──────── Stored data
(** C8. The exit check returns no exit when no position is held; otherwise
    it reports STOP_LOSS exactly when the profit ratio
    [(currentPrice - entryPrice) / entryPrice] is at most the stop-loss
    threshold [- stopLossPercentage], TAKE_PROFIT exactly when that test
    fails and the ratio is at least [takeProfitPercentage], TRAILING_STOP
    exactly when both fail, [highestPrice > entryPrice] and
    [currentPrice <= highestPrice * (1 - trailingStopPercentage)], and no
    exit exactly when all three fail.  With entry price 100 and a 2 percent
    stop-loss, the price 97.9 gives STOP_LOSS and the price 98.1 does not,
    whatever the other thresholds and the highest price are. *)
Theorem checkExitConditions_first_match_wins
    (cfg : Config) (position : Position)
    (entryPrice highestPrice currentPrice : JS.number)
    (stopLossPercentage takeProfitPercentage trailingStopPercentage : JS.number) :
  (0 <= pricePrecision (strategy cfg) <= 100)%Z ->
  let pnlPct := ((currentPrice - entryPrice) / entryPrice)%float in
  let stop := JS.le pnlPct (- stopLossPercentage)%float in
  let take := JS.ge pnlPct takeProfitPercentage in
  let trail :=
    JS.gt highestPrice entryPrice &&
    JS.le currentPrice (highestPrice * (1 - trailingStopPercentage))%float in
  let check := fun pos c =>
    RiskManager.checkExitConditions cfg pos entryPrice highestPrice c
      stopLossPercentage takeProfitPercentage trailingStopPercentage in
  let exit := fun r => inr (Some (RiskManager.mkExit r currentPrice)) in
  (holding position = false -> check position currentPrice = inr None) /\
  (holding position = true ->
     (check position currentPrice = exit RiskManager.STOP_LOSS <-> stop = true) /\
     (check position currentPrice = exit RiskManager.TAKE_PROFIT <->
        stop = false /\ take = true) /\
     (check position currentPrice = exit RiskManager.TRAILING_STOP <->
        stop = false /\ take = false /\ trail = true) /\
     (check position currentPrice = inr None <->
        stop = false /\ take = false /\ trail = false)) /\
  (holding position = true -> entryPrice = 100%float ->
   stopLossPercentage = 0.02%float ->
     check position 97.9%float =
       inr (Some (RiskManager.mkExit RiskManager.STOP_LOSS 97.9%float)) /\
     forall a,
       check position 98.1%float = inr (Some a) ->
       RiskManager.reason a <> RiskManager.STOP_LOSS).
Proof.
  intros Hp pnlPct stop take trail check exit. subst check exit.
  split; [|split].
  - intros Hh. rewrite checkExitConditions_unfold by exact Hp.
    now rewrite Hh.
  - intros Hh. rewrite checkExitConditions_unfold by exact Hp.
    rewrite Hh. cbn [negb].
    fold pnlPct. fold stop. fold take.
    assert (Ht : JS.le currentPrice (highestPrice * (1 - trailingStopPercentage))%float
                 && JS.gt highestPrice entryPrice = trail)
      by (subst trail; apply andb_comm).
    rewrite Ht.
    destruct stop, take, trail; repeat split; intros; try discriminate;
      try reflexivity; intuition discriminate.
  - intros Hh -> ->. rewrite !checkExitConditions_unfold by exact Hp.
    rewrite Hh. cbn [negb].
    assert (H979 : JS.le ((97.9 - 100) / 100)%float (PrimFloat.opp 0.02%float) = true)
      by (vm_compute; reflexivity).
    assert (H981 : JS.le ((98.1 - 100) / 100)%float (PrimFloat.opp 0.02%float) = false)
      by (vm_compute; reflexivity).
    rewrite H979, H981.
    split; [reflexivity|].
    intros a Ha.
    repeat (match type of Ha with context [if ?b then _ else _] => destruct b end);
      inversion Ha; subst; cbn; discriminate.
Qed.

Lemma checkExitConditions_first_match_wins_witness :
  RiskManager.checkExitConditions cfg0 (mkPosition true 1%float "BTC" "USDT")
    100%float 100%float 97.9%float 0.02%float 0.02%float 0.005%float =
  inr (Some (RiskManager.mkExit RiskManager.STOP_LOSS 97.9%float)).
Proof.
  refine (proj1 (proj2 (proj2
    (checkExitConditions_first_match_wins cfg0 (mkPosition true 1%float "BTC" "USDT")
       100%float 100%float 97.9%float 0.02%float 0.02%float 0.005%float _))
    eq_refl eq_refl eq_refl)).
  vm_compute. split; discriminate.
Defined.

(** The trailing-stop fixture of the specification: entered at 100 with
    the highest price 110 and a trailing stop of 1 percent (take-profit out
    of reach), 108.9 leaves through the trailing stop and 109 does not. *)
Example trailing_stop_fixture :
  let check := fun c =>
    RiskManager.checkExitConditions cfg0 (mkPosition true 1%float "BTC" "USDT")
      100%float 110%float c 0.02%float 0.2%float 0.01%float in
  check 108.9%float = inr (Some (RiskManager.mkExit RiskManager.TRAILING_STOP 108.9%float)) /\
  check 109%float = inr None.
Proof. vm_compute. split; reflexivity. Qed.
(** * dynamic-react-editor.js: a shallow embedding of the editor session

    The component keeps one state object, replaced as a whole by
    [updateState]; its handlers are asynchronous functions that call the
    compiler loader, the compiler, the sandbox and the assistant endpoint.
    The embedding keeps that shape: a record for the state object, a small
    state-and-exception monad over the component's world (state object, refs,
    document head, issued requests), and one definition per handler of the
    source file, under the handler's name.  Everything that lives outside the
    file (script loading, Babel, the JavaScript engine, the network) is a
    field of a [Host] record handed to the handler.

    A handler reads [state] as the render that created it saw it, which is
    the state at the moment it is called, and every write goes through
    [updateState], which merges into the latest state.  An asynchronous
    handler is run to its end in one piece, its awaits answered by the host;
    the loader is also given in its parts (the call, [onload], [onerror]) so
    that calls can overlap. *)

From Stdlib Require Import ZArith NArith Ascii String DecimalString.
From Stdlib.Strings Require Import Byte.
From stdpp Require Import base list strings gmap.

Local Open Scope N_scope.

(** ** JavaScript strings

    A JavaScript string is a sequence of UTF-16 code units. *)

Definition JSString := list N.

Definition str (s : string) : JSString :=
  map N_of_ascii (list_ascii_of_string s).

(** [`${n}`] for an integer [n]. *)
Definition decimal (n : Z) : JSString :=
  str (NilZero.string_of_int (Z.to_int n)).

(** WhiteSpace and LineTerminator code units, the ones [trim] removes. *)
Definition isWhiteSpace (c : N) : bool :=
  (9 <=? c) && (c <=? 13) || (c =? 32) || (c =? 160) || (c =? 5760)
  || (8192 <=? c) && (c <=? 8202) || (c =? 8232) || (c =? 8233)
  || (c =? 8239) || (c =? 8287) || (c =? 12288) || (c =? 65279).

Fixpoint trimStart (s : JSString) : JSString :=
  match s with
  | c :: t => if isWhiteSpace c then trimStart t else s
  | [] => []
  end.
(** * OutstandingTrainingActivities: the board builder of [scripts/build.py]

    A shallow embedding of the task normalisation and column bucketing
    pipeline of [scripts/build.py] ([_as_list], [_get], [_format_due] and
    the body of [build]), followed by the properties of that pipeline.

    Python values are embedded as the inductive type [pyval]; a call that
    may raise returns a [result].  Dictionaries whose iteration order is
    never observed ([section_name_by_id], [buckets]) are finite maps, the
    sets [exclude_set] and [title_set] are finite sets. *)

From Stdlib Require Import ZArith Ascii List Permutation Sorted.
From stdpp Require Import base tactics option list numbers strings pretty
  gmap fin_maps fin_sets.

Local Open Scope Z_scope.
Set Warnings "-register-all,-clear-no-such-hyp".

(** ** Python values and exceptions *)

Module Py.

(** The exception classes the program tells apart: [except Exception]
    catches the first two, [hasattr] and three-argument [getattr] only
    the first. *)
Inductive pyexn :=
| AttributeError   (* AttributeError *)
| OtherException   (* any other subclass of Exception: TypeError, ValueError, ... *)
| BaseException.   (* outside Exception: KeyboardInterrupt, SystemExit *)

Inductive result (A : Type) :=
| Ok (a : A)
| Raise (e : pyexn).
Arguments Ok {A} a.
Arguments Raise {A} e.

Global Instance result_ret : MRet result := λ A a, Ok a.
Global Instance result_bind : MBind result := λ A B k r,
  match r with
  | Ok a => k a
  | Raise e => Raise e
  end.

(** [except Exception] *)
Definition is_Exception (e : pyexn) : bool :=
  match e with
  | BaseException => false
  | _ => true
  end.

(** [try: body / except Exception: handler] *)
Definition try_except {A} (body handler : result A) : result A :=
  match body with
  | Ok a => Ok a
  | Raise e => if is_Exception e then handler else Raise e
  end.

(** Values.  Strings are sequences of ASCII code points.  [PDict] is a
    plain [dict] with string keys, in insertion order.  [PObj] is an
    instance of a user class (the SDK's [Task], [Due], ...): [attrs] says,
    for each attribute name, what attribute-style access does, as a pair
    (the first access made on the attribute, the access that follows it);
    for an ordinary attribute both are [Ok v], a property may raise, a
    name that is not listed raises AttributeError; [mapping] is
    [Some entries] when the class derives from [dict]; [repr] is the text
    [str] gives for the instance.  An instance is no number; unless it is
    a mapping it is truthy and cannot be iterated.  Built-in values offer
    none of the attribute names the program asks for ([name], [id],
    [order], [priority], [content], [due], [labels], [section_id], [url],
    [string], [datetime], [date]); their methods are not part of the
    embedding, and neither are floating-point numbers. *)
Inductive pyval :=
| PNone
| PBool (b : bool)
| PInt (z : Z)
| PStr (s : string)
| PList (items : list pyval)
| PDict (entries : list (string * pyval))
| PObj (attrs : list (string * (result pyval * result pyval)))
       (mapping : option (list (string * pyval)))
       (repr : string).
────────────────
- [Goal of the exercise] Please write out exactly the lines from the start of the data through the line that contains "exit exactly when", both ends included, and nothing else.

- [Answer area]
(** C8. The exit check returns no exit when no position is held; otherwise
    it reports STOP_LOSS exactly when the profit ratio
    [(currentPrice - entryPrice) / entryPrice] is at most the stop-loss
    threshold [- stopLossPercentage], TAKE_PROFIT exactly when that test
    fails and the ratio is at least [takeProfitPercentage], TRAILING_STOP
    exactly when both fail, [highestPrice > entryPrice] and
    [currentPrice <= highestPrice * (1 - trailingStopPercentage)], and no
    exit exactly when all three fail.  With entry price 100 and a 2 percent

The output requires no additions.